* **YOUR GOAL**: Within the listing below, the lines to output run from the one containing "history := [];" through the one containing "match last (String.list_ascii_of_string"; copy them exactly and nothing else.

* **EXCERPTED DATA**:
● ● ● ● ●

(** The rest of the async function once the request has settled. *)
Definition on_settled (l : TranscriptLine) (shouldUpdateSummary : bool)
    (s : settled) (now : Z) (p : panel) : panel :=
  match s with
  | Rejected => p
  | Resolved res =>
      let summary' :=
        if shouldUpdateSummary && negb (bool_decide (updatedSummary res = []))
        then updatedSummary res else p_summary p in
      if shouldIgnore res then {| translated := translated p; p_summary := summary' |}
      else
        match trim (translation res) with
        | [] => {| translated := translated p; p_summary := summary' |}
        | translatedText =>
            {| translated := translated p ++ [translated_line l translatedText now];
               p_summary := summary' |}
        end
  end.

(** What a started piece of work does when it completes. *)
Definition complete (w : started) (s : settled) (now : Z) (p : panel) : panel :=
  match w with
  | Nothing => p
  | Mirror l => mirror_microtask l now p
  | Translate l shouldUpdateSummary _ => on_settled l shouldUpdateSummary s now p
  end.

(** The effect over a sequence of renders, the ref threaded through. *)
Fixpoint run_effects (rs : list render) (translatedIds : gset jsstring)
    : gset jsstring * list started :=
  match rs with
  | [] => (translatedIds, [])
  | r :: rs' =>
      let '(ids', w) := committed_effect r translatedIds in
      let '(ids'', ws) := run_effects rs' ids' in
      (ids'', w :: ws)
  end.

(** One committed line arrives, the effect runs on the new history, and what
    it started completes (a request settling as [s]) before the next line. *)
Record session := {
  history : list TranscriptLine;
  ids : gset jsstring;
  view : panel
}.

Definition initial_session : session :=
  {| history := []; ids := ∅; view := {| translated := []; p_summary := [] |} |}.

Record arrival := {
  line : TranscriptLine;
  outcome : settled;
  now : Z
}.

Definition commit_step (input target : LanguageOption) (key : jsstring)
    (a : arrival) (s : session) : session * started :=
  let history' := history s ++ [line a] in
  let r := {| inputLang := input; targetLang := target;
              scribe_committed := history';
              summary := p_summary (view s); openaiKey := key |} in
  let '(ids', w) := committed_effect r (ids s) in
  ({| history := history'; ids := ids'; view := complete w (outcome a) (now a) (view s) |}, w).
(* ===== verification/_CoqProject ===== *)
-Q . S2P
Prelude.v
Paths.v
F64.v
JsonLines.v
Hybrid.v
Types.v
Codecs.v
Concrete.v
Crypto.v
Sessions.v
Handshakes.v
Ledger.v
Consensus.v
Policy.v
Network.v
Channel.v
Snapshots.v
NodeState.v
Branches.v
Receipts.v
SyncServe.v
Service.v
Votes.v
Safety.v
Durable.v
Termination.v
Blocks.v
Handlers.v
Invariants.v
StorageFiles.v
Acceptance.v
Delivery.v
Scenario.v
Cluster.v
Rollback.v
Queries.v
Steady.v
Catchup.v
Crash.v
Localnet.v
Measure.v
Load.v
Startup.v
Reports.v
Flood.v
Matrix.v
Processes.v
Render.v
Cli.v
Verdicts.v
(* ===== verification/Paths.v ===== *)
(** * File names

    [Path::join] with a relative name, on strings, as both the node's storage
    and the simulator build the names of their files. *)
From Stdlib Require Import Ascii.
From S2P Require Import Prelude.

Definition ends_with_slash (s : string) : bool :=
  match last (String.list_ascii_of_string s) with
  | Some c => bool_decide (c = "/"%char)
  | None => true
  end.
Definition path_join (base name : string) : string :=
  if ends_with_slash base then base +:+ name else base +:+ "/" +:+ name.

Lemma list_ascii_app s t :
  String.list_ascii_of_string (s +:+ t) = String.list_ascii_of_string s ++ String.list_ascii_of_string t.
Proof. induction s as [|c s IH]; simpl; [done|]. by rewrite IH. Qed.

(** What is appended decides the end. *)
Lemma ends_with_slash_app s t : t <> ""%string -> ends_with_slash (s +:+ t) = ends_with_slash t.
Proof.
  intros Ht. unfold ends_with_slash. rewrite list_ascii_app, last_app.
  destruct t as [|c t]; [done|]. simpl. by destruct (last (c :: _)) eqn:E; [|apply last_None in E].
Qed.

Lemma string_app_inv_r (s s' t : string) : s +:+ t = s' +:+ t -> s = s'.
Proof.
  intros E. apply (f_equal String.list_ascii_of_string) in E. rewrite !list_ascii_app in E.
  apply app_inv_tail in E. rewrite <- (String.string_of_list_ascii_of_string s), E.
  apply String.string_of_list_ascii_of_string.
Qed.

(** Different names in one directory are different files. *)
#[export] Instance path_join_inj base : Inj (=) (=) (path_join base).
Proof. intros x y. unfold path_join. destruct (ends_with_slash base); intros E; by repeat apply (inj _) in E. Qed.
(* ===== verification/F64.v ===== *)
(** * Binary64 arithmetic

    Rust's [f64] as the Standard Library's executable IEEE-754 specification
    ([SpecFloat]) at precision 53 and maximal exponent 1024: round to nearest,
    ties to even, with infinities, signed zeros and NaN.  Holds the literals
    and the operations the scoring code uses. *)
From Stdlib Require Export SpecFloat.
From S2P Require Import Prelude.

Open Scope Z_scope.

Notation f64 := spec_float.

Definition f64_add : f64 -> f64 -> f64 := SFadd 53 1024.
Definition f64_sub : f64 -> f64 -> f64 := SFsub 53 1024.
Definition f64_mul : f64 -> f64 -> f64 := SFmul 53 1024.
Definition f64_div : f64 -> f64 -> f64 := SFdiv 53 1024.

(** [x < y], [x >= y], [x == y]: all false on NaN. *)
Definition f64_ltb (x y : f64) : bool := SFltb x y.
Definition f64_geb (x y : f64) : bool := SFleb y x.
Definition f64_eqb (x y : f64) : bool := SFeqb x y.

(** [n as f64] for an integer, and the literal [m * 2^e]. *)
Definition f64_of_u64 (n : Z) : f64 := binary_normalize 53 1024 n 0 false.
Definition f64_lit (m e : Z) : f64 := binary_normalize 53 1024 m e false.

(** The decimal literal [n / d]: the quotient of two integers that are exact. *)
Definition f64_decimal (n d : Z) : f64 := f64_div (f64_of_u64 n) (f64_of_u64 d).

Definition f64_zero : f64 := S754_zero false.
Definition f64_one : f64 := f64_lit 1 0.

Definition is_nan (x : f64) : bool :=
  match x with S754_nan => true | _ => false end.

(** [f64::clamp]: [if x < min { x = min }; if x > max { x = max }]. *)
Definition f64_clamp (x lo hi : f64) : f64 :=
  let x := if f64_ltb x lo then lo else x in
  if f64_ltb hi x then hi else x.

(** ** Lemmas *)

Lemma pos_compare_cont_antisym (m n : positive) :
  Pos.compare_cont Eq n m = CompOpp (Pos.compare_cont Eq m n).
Proof. exact (Pos.compare_antisym m n). Qed.

Lemma SFcompare_antisym (x y : f64) :
  SFcompare y x = option_map CompOpp (SFcompare x y).
Proof.
  destruct x as [[]|[]| |[] m e], y as [[]|[]| |[] n f]; try reflexivity; simpl;
    rewrite (Z.compare_antisym e f), (pos_compare_cont_antisym m n);
    destruct (e ?= f); reflexivity.
Qed.

Lemma SFcompare_nan_l (x y : f64) : SFcompare x y = None -> is_nan x = true \/ is_nan y = true.
Proof. destruct x as [[]|[]| |[] m e], y as [[]|[]| |[] n f]; simpl; auto; discriminate. Qed.

(** For numbers, [not (x < y)] is [x >= y]. *)
Lemma f64_not_lt_geb (x y : f64) :
  is_nan x = false -> is_nan y = false -> f64_ltb x y = false -> f64_geb x y = true.
Proof.
  unfold f64_ltb, f64_geb, SFltb, SFleb. intros Hx Hy.
  rewrite (SFcompare_antisym x y).
  destruct (SFcompare x y) as [[]|] eqn:E; simpl; try done.
  apply SFcompare_nan_l in E as [E|E]; congruence.
Qed.

Lemma f64_lt_not_geb (x y : f64) : f64_ltb x y = true -> f64_geb x y = false.
Proof.
  unfold f64_ltb, f64_geb, SFltb, SFleb. rewrite (SFcompare_antisym x y).
  by destruct (SFcompare x y) as [[]|].
Qed.

Lemma f64_lt_not_nan (x y : f64) : f64_ltb x y = true -> is_nan x = false /\ is_nan y = false.
Proof. by destruct x, y. Qed.

(** A clamped value is NaN or lies between the bounds. *)
Lemma f64_clamp_bounds (x lo hi : f64) :
  is_nan lo = false -> is_nan hi = false -> f64_ltb hi lo = false ->
  f64_clamp x lo hi = S754_nan \/
  (f64_geb (f64_clamp x lo hi) lo = true /\ f64_geb hi (f64_clamp x lo hi) = true).
Proof.
  intros Hlo Hhi Hle. unfold f64_clamp.
  destruct (is_nan x) eqn:Hx.
  { destruct x; try done. left. by destruct lo, hi. }
  right. destruct (f64_ltb x lo) eqn:E1; simpl.
  - rewrite Hle. split; [|by apply f64_not_lt_geb].
    apply f64_not_lt_geb; [done..|].
    unfold f64_ltb, SFltb. pose proof (SFcompare_antisym lo lo) as H.
    by destruct (SFcompare lo lo) as [[]|].
  - destruct (f64_ltb hi x) eqn:E2.
    + split; [by apply f64_not_lt_geb|]. apply f64_not_lt_geb; [done..|].
      unfold f64_ltb, SFltb. pose proof (SFcompare_antisym hi hi) as H.
      by destruct (SFcompare hi hi) as [[]|].
    + split; by apply f64_not_lt_geb.
Qed.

● ● ● ● ●

* **WRITTEN SOLUTION**:
  {| history := []; ids := ∅; view := {| translated := []; p_summary := [] |} |}.

Record arrival := {
  line : TranscriptLine;
  outcome : settled;
  now : Z
}.

Definition commit_step (input target : LanguageOption) (key : jsstring)
    (a : arrival) (s : session) : session * started :=
  let history' := history s ++ [line a] in
  let r := {| inputLang := input; targetLang := target;
              scribe_committed := history';
              summary := p_summary (view s); openaiKey := key |} in
  let '(ids', w) := committed_effect r (ids s) in
  ({| history := history'; ids := ids'; view := complete w (outcome a) (now a) (view s) |}, w).
(* ===== verification/_CoqProject ===== *)
-Q . S2P
Prelude.v
Paths.v
F64.v
JsonLines.v
Hybrid.v
Types.v
Codecs.v
Concrete.v
Crypto.v
Sessions.v
Handshakes.v
Ledger.v
Consensus.v
Policy.v
Network.v
Channel.v
Snapshots.v
NodeState.v
Branches.v
Receipts.v
SyncServe.v
Service.v
Votes.v
Safety.v
Durable.v
Termination.v
Blocks.v
Handlers.v
Invariants.v
StorageFiles.v
Acceptance.v
Delivery.v
Scenario.v
Cluster.v
Rollback.v
Queries.v
Steady.v
Catchup.v
Crash.v
Localnet.v
Measure.v
Load.v
Startup.v
Reports.v
Flood.v
Matrix.v
Processes.v
Render.v
Cli.v
Verdicts.v
(* ===== verification/Paths.v ===== *)
(** * File names

    [Path::join] with a relative name, on strings, as both the node's storage
    and the simulator build the names of their files. *)
From Stdlib Require Import Ascii.
From S2P Require Import Prelude.

Definition ends_with_slash (s : string) : bool :=
  match last (String.list_ascii_of_string s) with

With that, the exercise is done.